* The input:
(** * sevenzip-ffi: the 7z container writer, the volume source, the AES
    helpers and the read path, embedded from the C sources.

    Conventions of the embedding.
    - A C byte is a [Z] in [0, 256); a buffer is a [list Z].  The cast
      [(Byte)e] is [Byte e], reduction modulo 256.
    - [uint64_t] and [size_t] values are [Z]; shifts and masks are
      [Z.shiftr], [Z.shiftl], [Z.land], [Z.lor].
    - A function that advances an output pointer ([Byte** buf]) returns the
      bytes it appended.
    - [fwrite(&x, 8, 1, f)] of an integer stores it in host byte order; the
      embedding fixes a little-endian host ([le_bytes]).
    - Allocation never fails.
    - A call that writes past the end of a buffer has no defined behaviour
      in C; the writers that can do so return an [option], [None] standing
      for such a run. *)

From Stdlib Require Import ZArith Lia List Bool Ascii.
From stdpp Require Import base list strings gmap pretty.

Local Open Scope Z_scope.

(** ** Bytes and little-endian integers *)

Definition Byte (z : Z) : Z := z mod 256.

(** The [n] low-order bytes of [v], least significant first. *)
Fixpoint le_bytes (n : nat) (v : Z) : list Z :=
  match n with
  | O => []
  | S n' => Byte v :: le_bytes n' (Z.shiftr v 8)
  end.

(** The value of a little-endian byte string. *)
Fixpoint le_value (bs : list Z) : Z :=
  match bs with
  | [] => 0
  | b :: bs' => b + 256 * le_value bs'
  end.

Definition is_byte (b : Z) : Prop := 0 <= b < 256.

(** ** Error codes (include/7z_ffi.h) *)

Inductive SevenZipErrorCode : Set :=
| SEVENZIP_OK
| SEVENZIP_ERROR_OPEN_FILE
| SEVENZIP_ERROR_INVALID_ARCHIVE
| SEVENZIP_ERROR_MEMORY
| SEVENZIP_ERROR_EXTRACT
| SEVENZIP_ERROR_COMPRESS
| SEVENZIP_ERROR_INVALID_PARAM
| SEVENZIP_ERROR_NOT_IMPLEMENTED
| SEVENZIP_ERROR_UNKNOWN.

(** Result codes of the LZMA SDK (7zTypes.h), as far as the sources name
    them. *)
Inductive SRes : Set :=
| SZ_OK
| SZ_ERROR_DATA
| SZ_ERROR_MEM
| SZ_ERROR_READ
| SZ_ERROR_WRITE
| SZ_ERROR_PARAM
| SZ_ERROR_FAIL.

(** ** 7z format constants *)

Definition k7zSignature : list Z := [0x37; 0x7A; 0xBC; 0xAF; 0x27; 0x1C].
Definition k7zMajorVersion : Z := 0.

Definition k7zIdEnd : Z := 0x00.
Definition k7zIdHeader : Z := 0x01.
Definition k7zIdMainStreamsInfo : Z := 0x04.
Definition k7zIdFilesInfo : Z := 0x05.
Definition k7zIdPackInfo : Z := 0x06.
Definition k7zIdUnpackInfo : Z := 0x07.
Definition k7zIdSubStreamsInfo : Z := 0x08.
Definition k7zIdSize : Z := 0x09.
Definition k7zIdCRC : Z := 0x0A.
Definition k7zIdFolder : Z := 0x0B.
Definition k7zIdCodersUnpackSize : Z := 0x0C.
Definition k7zIdNumUnpackStream : Z := 0x0D.
Definition k7zIdEmptyStream : Z := 0x0E.
Definition k7zIdName : Z := 0x11.
Definition k7zIdMTime : Z := 0x14.
Definition k7zIdWinAttrib : Z := 0x15.

(** [uint64_t] arithmetic wraps. *)
Definition u64 (z : Z) : Z := z mod 2 ^ 64.

(** ** CRC-32

    Modelled from the spec: [CrcCalc], [CrcUpdate], [CRC_INIT_VAL] and
    [CRC_GET_DIGEST] belong to the LZMA SDK (7zCrc.h), which is not part of
    the sources.  Section 4.2: the IEEE 802.3 polynomial, initial value
    0xFFFFFFFF, final XOR 0xFFFFFFFF, least-significant bit first. *)

Definition crc_bit (c : Z) : Z :=
  if Z.testbit c 0 then Z.lxor (Z.shiftr c 1) 0xEDB88320 else Z.shiftr c 1.

Definition crc_byte (c b : Z) : Z := Nat.iter 8 crc_bit (Z.lxor c b).

Definition CRC_INIT_VAL : Z := 0xFFFFFFFF.
Definition CRC_GET_DIGEST (c : Z) : Z := Z.lxor c 0xFFFFFFFF.
Definition CrcUpdate (c : Z) (data : list Z) : Z := fold_left crc_byte data c.
Definition CrcCalc (data : list Z) : Z :=
  CRC_GET_DIGEST (CrcUpdate CRC_INIT_VAL data).

(** ** A stdio stream opened for writing

    The bytes of the file and the position of the next write.  Every write
    in the sources lands inside the file or at its end. *)
Record FILE : Type := { f_data : list Z; f_pos : nat }.

Definition fopen_wb : FILE := {| f_data := []; f_pos := 0 |}.

Definition fwrite (bs : list Z) (f : FILE) : FILE :=
  {| f_data := take (f_pos f) (f_data f) ++ bs
               ++ drop (f_pos f + length bs) (f_data f);
     f_pos := f_pos f + length bs |}.

Definition ftell (f : FILE) : Z := Z.of_nat (f_pos f).

Definition fseek_set (f : FILE) (pos : Z) : FILE :=
  {| f_data := f_data f; f_pos := Z.to_nat pos |}.

(** ** C strings *)

(** The bytes of a C string, without the terminator. *)
Definition string_bytes (s : string) : list Z :=
  map (fun c => Z.of_nat (Ascii.nat_of_ascii c)) (String.list_ascii_of_string s).

(** Each character as a UTF-16LE unit with a zero high byte, then a two-byte
    terminator. *)
Definition write_name_utf16 (name : string) : list Z :=
  flat_map (fun b => [Byte b; 0]) (string_bytes name) ++ [0; 0].

Definition strlen (s : string) : Z := Z.of_nat (String.length s).

(** ** The LZMA2 encoder of the LZMA SDK

    The encoder is outside the sources; the writers only need what they
    call.  [Lzma2Enc_SetProps] may refuse the properties,
    [Lzma2Enc_WriteProperties] gives the property byte for the header and
    [Lzma2Enc_Encode2] turns a whole input into the packed stream or
    fails.  [Lzma2Enc_Encode2_stream] is the same call working on an input
    stream, which it reads to its end, and an output stream: it gives the
    result code and the buffers it handed to the [Write] callback, in
    order. *)
Record CLzma2EncProps : Type := {
  lzma_level : Z;
  lzma_dictSize : Z;
  lzma_numThreads : Z;
  numBlockThreads_Max : Z;
  numTotalThreads : Z;
  blockSize : Z
}.

Class Lzma2Enc : Type := {
  Lzma2EncProps_Init : CLzma2EncProps;
  Lzma2EncProps_Normalize : CLzma2EncProps -> CLzma2EncProps;
  Lzma2Enc_SetProps : CLzma2EncProps -> bool;
  Lzma2Enc_WriteProperties : CLzma2EncProps -> Z;
  Lzma2Enc_Encode2 : CLzma2EncProps -> list Z -> option (list Z);
  Lzma2Enc_Encode2_stream : CLzma2EncProps -> list Z -> SRes * list (list Z)
}.

(** ** What the writers find on disk

    A directory entry as [stat], [opendir]/[readdir] and [fopen]/[fread]
    present it: its name in the directory, [st_mode], [st_mtime], and the
    bytes of a regular file or the entries of a directory in [readdir]
    order.  [S_ISREG] and [S_ISDIR] are the constructor; [st_size] of a
    regular file is the length of its content. *)
#[warnings="-register-all"]
Inductive node : Type :=
| Reg (d_name : string) (st_mode st_mtime : Z) (content : list Z)
| Dir (d_name : string) (st_mode st_mtime : Z) (entries : list node)
| Special (d_name : string) (st_mode st_mtime : Z).

Definition d_name (n : node) : string :=
  match n with
  | Reg nm _ _ _ | Dir nm _ _ _ | Special nm _ _ => nm
  end.

Definition st_mode (n : node) : Z :=
  match n with
  | Reg _ m _ _ | Dir _ m _ _ | Special _ m _ => m
  end.

Definition st_mtime (n : node) : Z :=
  match n with
  | Reg _ _ t _ | Dir _ _ t _ | Special _ _ t => t
  end.

(** An input path and what [stat] finds there ([None]: [stat] fails). *)
Definition input : Type := string * option node.

Definition u32 (z : Z) : Z := z mod 2 ^ 32.

(** [(uint64_t)t * 10000000ULL + 116444736000000000ULL] *)
Definition unix_to_filetime (t : Z) : Z :=
  u64 (u64 t * 10000000 + 116444736000000000).

(** What follows the last [c] in [s]: [strrchr(s, c) + 1], or [None] when
    [c] does not occur. *)
Fixpoint after_last (c : Ascii.ascii) (s : string) : option string :=
  match s with
  | EmptyString => None
  | String a rest =>
      match after_last c rest with
      | Some t => Some t
      | None => if Ascii.eqb a c then Some rest else None
      end
  end.

(** The last segment of a path: after the last slash, else after the last
    backslash, else the whole path. *)
Definition basename (path : string) : string :=
  match after_last "/"%char path with
  | Some t => t
  | None => default path (after_last "\"%char path)
  end.

(** Skipping the slashes at the start of a relative path. *)
Fixpoint skip_slashes (s : string) : string :=
  match s with
  | String a rest => if Ascii.eqb a "/"%char then skip_slashes rest else s
  | EmptyString => s
  end.

Definition drop_chars (n : nat) (s : string) : string :=
  String.substring n (String.length s - n) s.

Definition is_dot_entry (nm : string) : bool :=
  String.eqb nm "." || String.eqb nm "..".

(** ** Options (include/7z_ffi.h) *)

Record SevenZipCompressOptions : Type := {
  co_num_threads : Z;
  co_dict_size : Z;
  co_solid : Z;
  co_password : option string
}.

Record SevenZipStreamOptions : Type := {
  so_num_threads : Z;
  so_dict_size : Z;
  so_solid : Z;
  so_password : option string;
  so_split_size : Z;
  so_chunk_size : Z;
  so_temp_dir : option string;
  so_delete_temp_on_error : Z
}.

Definition SEVENZIP_LEVEL_STORE : Z := 0.
Definition SEVENZIP_LEVEL_FASTEST : Z := 1.
Definition SEVENZIP_LEVEL_FAST : Z := 3.
Definition SEVENZIP_LEVEL_NORMAL : Z := 5.
Definition SEVENZIP_LEVEL_MAXIMUM : Z := 7.
Definition SEVENZIP_LEVEL_ULTRA : Z := 9.

(** The files a call leaves on disk, by path. *)
Abbreviation outputs := (gmap string (list Z)).

(** A loop over directory entries or input paths that returns at the first
    error. *)
Section TryEach.
Context {A S : Type} (step : A -> S -> SevenZipErrorCode * S).

Fixpoint try_each (xs : list A) (s : S) : SevenZipErrorCode * S :=
  match xs with
  | [] => (SEVENZIP_OK, s)
  | x :: rest =>
      match step x s with
      | (SEVENZIP_OK, s') => try_each rest s'
      | (err, s') => (err, s')
      end
  end.

End TryEach.

(** ** Volume numbers

    [%03d] of [snprintf]: decimal, zero-padded to three characters. *)
Definition fmt_03d (i : Z) : string :=
  let s := pretty i in
  String.concat "" (replicate (3 - String.length s) "0") +:+ s.

(** The files a reader finds on disk, by path: [fopen(path, "rb")] succeeds
    exactly on the paths of the map. *)
Abbreviation disk := (gmap string (list Z)).

(** Modelled from the spec: the number decoder.  The repository only
    writes numbers; reading is done by the LZMA SDK's ReadNumber, which is
    not part of the sources.  Following section 4.1: the first byte has a
    prefix of [k] set bits followed by a zero bit, [k] is the number of
    additional bytes (0 to 8), the remaining low bits of the first byte are
    the high bits of the value and the additional bytes carry the rest in
    little-endian order.  The decoder returns the value and the number of
    bytes consumed, and fails on a truncated input.  With at most eight
    additional bytes no input can exceed 64 bits. *)
Module Varint.

(** Number of set bits at the top of [b], looking at bits [n-1 .. 0]. *)
Fixpoint leading_ones (n : nat) (b : Z) : nat :=
  match n with
  | O => O
  | S n' => if Z.testbit b (Z.of_nat n') then S (leading_ones n' b) else O
  end.

Definition decode (bs : list Z) : option (Z * nat) :=
  match bs with
  | [] => None
  | first :: rest =>
      let k := leading_ones 8 first in
      if (length rest <? k)%nat then None
      else
        let high := Z.land first (Z.shiftr 0x7F (Z.of_nat k)) in
        Some (le_value (take k rest) + high * 2 ^ (8 * Z.of_nat k), S k)
  end.

End Varint.
(** ** The 7z number encoding *)

(** [WriteNumber] of archive_create.c (the copy in
    archive_create_multivolume.c is textually the same). *)
Module ArchiveCreate.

* What this task involves: Extract all lines from the data in which "least" is found.

* Written response:
(** The [n] low-order bytes of [v], least significant first. *)
    0xFFFFFFFF, final XOR 0xFFFFFFFF, least-significant bit first. *)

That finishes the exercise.